Well thats a really positive outcome, considering all those issues with your back, I really hope this turns things around for you. I have never heard about the moving xrays before - in a purely selfish way I am glad I know all this, as I have something to "suggest" looking into at my appointment. So steroid injections, Is that cortisone type? I had those many many years ago in both knees - it was coming from my back but they didn't investigate that at all and it was mid 1980's. They only worked for about 6 months as I recall then but it was nearly 40 years ago now.

Spinal Stenosis, I have thought the symptoms sounded like mine and suggested it and was told just arthritis.

Darkchocolate1 profile image
Darkchocolate1 in reply toLozzaSandstrom

Surgery will be determined by the result of the x-ray I am still to have where I bend my back during the x-ray. Never knew there was such a thing. They said if the vertrabrae are rubbing on my spinal cord surgery will be necessary to prevent more damage to the spinal cord. The injections they said are steroids. I elected to have sedation like you have for a colonoscopy. You wake up quickly. They said I will know within 48 hours after injection if I get pain relief. It is still nearly a month until the injections on May 15th. Wish it were sooner. I had the injections in my knees over ten years ago and they did not help at all. I ultimately had both knees replaced and they have been pain free for 13 years so far. I have knee pain now but they tell me it comes from my back/spinal nerves being pinched. I get steriod injections in my shoulder every 3 months. The joint is destroyed by arthritis. I was scheduled to have it replaced when this back/hip pain started so I cancelled. Just couldn't not deal with sutgery on my shoulder and being in a sling for 6 weeks and the hip/back pain at once.
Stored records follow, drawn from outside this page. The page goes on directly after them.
(** ** The node loop *)

Lemma merge_fresh_shape b tp n h prior s d r d1 r1 :
  merge_fresh b tp n h prior s d r = (d1, r1) ->
  exists s' reset consumed, drv_path (ident s') = drv_path (ident s) /\
    (consumed = [] \/ exists f, resubmit_floors d !! h = Some f /\ consumed = [(h, f)]) /\
    d1 = mkDerivationDag (<[h := s']> (nodes d)) (children d) (parents d)
           (<[drv_path (ident s') := h]> (path_to_hash d)) (dag_soft_features d)
           (match consumed with [] => resubmit_floors d | _ => delete h (resubmit_floors d) end) /\
    r1 = mkMergeResult ({[h]} ∪ newly_inserted r) (new_edges r) (interest_added r)
           (reset_on_resubmit r ++ reset) (removed_retriable r) (traceparent_upgraded r)
           (contributions_recorded r) (floors_consumed r ++ consumed) (drv_content_backfilled r).
Proof.
  assert (Hid : ident (apply_soft_features d s) = ident s)
    by (unfold apply_soft_features; by destruct (dag_soft_features d)).
  unfold merge_fresh. intros Hm.
  destruct prior as [[[interest cycles] wanted]|]; [|destruct (resubmit_floors d !! h) as [f|] eqn:Ef];
    apply pair_eq in Hm as [<- <-].
  - eexists _, [h], []. rewrite app_nil_r. split_and!; [|by left|reflexivity..]. cbn. by rewrite Hid.
  - eexists _, [h], [(h, f)]. split_and!; [|by right; exists f|reflexivity..]. cbn. by rewrite Hid.
  - eexists _, [], []. rewrite app_nil_r. split_and!; [|by left|reflexivity..]. cbn. by rewrite Hid.
Qed.

Lemma merge_fresh_rollback b tp n h prior s d r d1 r1 :
  merge_fresh b tp n h prior s d r = (d1, r1) ->
  nodes d !! h = None -> h ∉ newly_inserted r -> h ∉ List.map fst (floors_consumed r) ->
  ~ newly_at r d (drv_path (ident s)) ->
  (h ∈ restoring_of r /\ drv_path (ident s) ∈ paths_removed r) \/
  (path_to_hash d !! drv_path (ident s) = None /\
   edge_set (children d) h = ∅ /\ edge_set (parents d) h = ∅) ->
  dag_equiv (rollback_merge r1 b d1) (rollback_merge r b d).
Proof.
  intros (s' & reset & consumed & Hs' & Hcons & -> & ->)%merge_fresh_shape. rewrite <- Hs'. intros.
  by apply fresh_rollback.
Qed.

(** Where the loop is after the nodes of [done]. *)
Record node_inv (d0 : DerivationDag) (done : list DerivationNode) d r : Prop := {
  ni_nodes : forall h, h ∉ List.map n_drv_hash done -> nodes d !! h = nodes d0 !! h;
  ni_index : forall p, p ∉ List.map n_drv_path done -> path_to_hash d !! p = path_to_hash d0 !! p;
  ni_new : forall h, h ∈ newly_inserted r -> h ∈ List.map n_drv_hash done;
  ni_keys : forall h, h ∈ keys r -> h ∈ List.map n_drv_hash done;
  ni_removed : forall p, p ∈ paths_removed r -> p ∈ List.map n_drv_path done;
  ni_at : forall p, newly_at r d p -> p ∈ List.map n_drv_path done;
  ni_children : children d = children d0;
  ni_parents : parents d = parents d0;
}.

Lemma node_inv_weaken d0 done n d r : node_inv d0 done d r -> node_inv d0 (done ++ [n]) d r.
Proof.
  intros [In Ii Iw Ik Ir Ia Ic Ip].
  split; try done; intros x Hx; rewrite map_app, ?elem_of_app in *; eauto;
    apply not_elem_of_app in Hx as [Hx _]; eauto.
Qed.

(** Each write concerns the hash and the path of one node of the list. *)
Section OneNode.
Context (d0 : DerivationDag) (done : list DerivationNode) (d : DerivationDag) (r : MergeResult)
  (h : string).
Hypothesis Hinv : node_inv d0 done d r.
Hypothesis Hh : h ∈ List.map n_drv_hash done.
Hypothesis Hnew : h ∉ newly_inserted r.

Lemma existing_inv b tp n s s4 r1 :
  merge_existing b tp n h s r = (s4, r1) ->
  node_inv d0 done (with_nodes (<[h := s4]> (nodes d)) d) r1.
Proof using All.
  intros (En & _ & Er & Ef & i & t & c & w & Hi & Ht & Hc & Hw & Hk)%merge_existing_record.
  destruct Hinv as [In Ii Iw Ik Ir Ia Ic Ip]. split; cbn; try done.
  - intros k Hk'. rewrite lookup_insert_ne; [auto|congruence].
  - intros k. rewrite En. auto.
  - intros k Hkk. destruct (decide (k = h)) as [->|Hne]; [done|]. apply Ik. revert Hkk.
    specialize (Hk k). unfold keys, undo_keys. rewrite Hi, Ht, Hc, Hw, Er, Ef, !map_app, !elem_of_app in *.
    tauto.
  - intros p. unfold paths_removed. rewrite Er. apply Ir.
  - intros p (k & Hkn & Hp). rewrite En in Hkn. cbn in Hp. apply Ia. exists k. split; [done|].
    rewrite lookup_insert_ne in Hp; [done|congruence].
Qed.

Lemma reset_inv old :
  drv_path (ident old) ∈ List.map n_drv_path done ->
  node_inv d0 done (with_nodes (delete h (nodes d)) d)
    (mkMergeResult (newly_inserted r) (new_edges r) (interest_added r) (reset_on_resubmit r)
       (removed_retriable r ++ [(h, old)]) (traceparent_upgraded r) (contributions_recorded r)
       (floors_consumed r) (drv_content_backfilled r)).
Proof using All.
  intros Hpath. destruct Hinv as [In Ii Iw Ik Ir Ia Ic Ip]. split; cbn; try done.
  - intros k Hk. rewrite lookup_delete_ne; [auto|congruence].
  - intros k Hk. destruct (decide (k = h)) as [->|Hne]; [done|]. apply Ik. revert Hk.
    unfold keys, undo_keys. cbn. rewrite map_app, !elem_of_app. cbn. rewrite list_elem_of_singleton. tauto.
  - intros p. unfold paths_removed. cbn. rewrite map_app, elem_of_app. cbn.
    rewrite list_elem_of_singleton. intros [Hp| ->]; [by apply Ir|done].
  - intros p (k & Hkn & Hp). cbn in *. apply Ia. exists k. split; [done|].
    rewrite lookup_delete_ne in Hp; [done|congruence].
Qed.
LozzaSandstrom profile image
LozzaSandstrom in reply toDarkchocolate1

Well thats a lot of surgery to endure - what a lottery it is how our bones and skeletons are made - how strong and enduring some can be and others wear up - myself included. I am not an athlete and have never been but of course I have been active for 58 years but even so, wear and tear on all these joints - its just a question of how well we wear I guess.
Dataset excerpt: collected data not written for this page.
Lemma kahn_step d scope deg h queue order deg' queue' :
  edges_sym d -> Z.of_nat (size scope) <= u64_max -> kahn_inv d scope deg (h :: queue) order ->
  kahn_parents (get_parents d h) deg queue = (deg', queue') ->
  kahn_inv d scope deg' queue' (order ++ [h]).
Proof.
  intros Hsym Hbig [Id In Im Is] Hk.
  apply kahn_parents_spec in Hk as [Hd' ->]; [|apply NoDup_iter].
  assert (Hh : h ∈ scope /\ rem d scope order h = ∅) by (apply Im; set_solver).
  destruct Hh as [Hhs Hhr].
  assert (Hho : h ∉ order) by (apply NoDup_app in In as (_ & In & _); set_solver).
  assert (Hpar : forall p, p ∈ get_parents d h <-> edge d p h)
    by (intros p; unfold get_parents, edge; rewrite elem_iter; symmetry; apply Hsym).
  assert (Hdec : forall p, edge d p h -> p ∈ scope ->
    usize_dec (Z.of_nat (size (rem d scope order p))) = Z.of_nat (size (rem d scope (order ++ [h]) p))).
  { intros p Hp Hps. assert (Hin : h ∈ rem d scope order p) by (by apply elem_rem).
    pose proof (rem_size d scope order p). rewrite (rem_snoc_hit _ _ _ _ _ Hin) in *.
    apply usize_dec_of_nat. lia. }
  set (fresh := List.filter _ (get_parents d h)).
  assert (Hfresh : forall p, p ∈ fresh <-> edge d p h /\ p ∈ scope /\ rem d scope (order ++ [h]) p = ∅).
  { intros p. unfold fresh. rewrite elem_filter, Hpar, Id. case_bool_decide as Hps; [|naive_solver].
    split.
    - intros [He Hz]. rewrite Hdec in Hz by done. split_and!; [done..|]. apply leibniz_equiv, size_empty_iff. lia.
    - intros (He & _ & Hz). split; [done|]. by rewrite Hdec, Hz. }
  assert (Hnew : forall p, p ∈ fresh -> p ∉ order ++ h :: queue).
  { intros p (He & Hps & _)%Hfresh [_ Hr]%Im. apply (not_elem_of_empty (C := gset string) h).
    rewrite <- Hr. by apply elem_rem. }
  assert (Hperm : (order ++ [h]) ++ queue ++ fresh = (order ++ h :: queue) ++ fresh)
    by (by rewrite <- !app_assoc).
  split.
  - intros p. rewrite Hd', Id. rewrite (bool_decide_ext _ _ (Hpar p)).
    case_bool_decide as He; case_bool_decide as Hps; cbn; try done; [by rewrite Hdec|].
    by rewrite rem_snoc_miss.
  - rewrite Hperm. apply NoDup_app. split; [done|]. split; [set_solver|].
    apply NoDup_filter_list, NoDup_iter.
  - intros p. rewrite Hperm, elem_of_app, Im, Hfresh. destruct (decide (edge d p h)) as [He|He].
    + split; [|tauto]. intros [[Hps Hr]|]; [|tauto]. exfalso.
      apply (not_elem_of_empty (C := gset string) h). rewrite <- Hr. by apply elem_rem.
    + rewrite rem_snoc_miss by done. tauto.
  - intros o1 p o2 Ho c Hc Hcs. destruct (decide (o2 = [])) as [->|Hne].
    + apply app_inj_2 in Ho as [-> [= ->]]; [|done].
      destruct (decide (c ∈ o1)) as [|Hco]; [done|]. exfalso.
      apply (not_elem_of_empty (C := gset string) c). rewrite <- Hhr. by apply elem_rem.
    + destruct (exists_last Hne) as (o3 & x & ->). change (p :: o3 ++ [x]) with ((p :: o3) ++ [x]) in Ho.
      rewrite app_assoc in Ho. apply app_inj_2 in Ho as [-> _]; [|done]. by eapply Is.
Qed.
I wish you all the very best for what treatment you have and I am sure you will be feeling so much better in a few months - fingers crossed for the injections too.

LozzaSandstrom profile image
LozzaSandstrom in reply toDarkchocolate1

Oh and you are having surgery - will that be for the discs? That must be painful.

Darkchocolate1 profile image
Darkchocolate1 in reply toLozzaSandstrom

To update you on my progress: I saw an endocrinologist for the first time yesterday and she said I am feeling so poorly because I have way too much steroid in my body. The spinal steroid injection May 15th was a large dose, then on June 7th I had a steroid injection into my shoulder. I also am taking 13 mg a day of prednisone for PMR. I am going to try to taper 1 mg every 3 weeks and see how it goes. I need to have spinal surgery for six bulging/herniated discs and plan to start Actemra after the surgery. She said I do have adrenal insufficiency from over two years on prednisone. Seeing neurosurgeon July 11th. I hope you are doing as well as can be expected. A fellow pain sufferer wishes you well. Take care.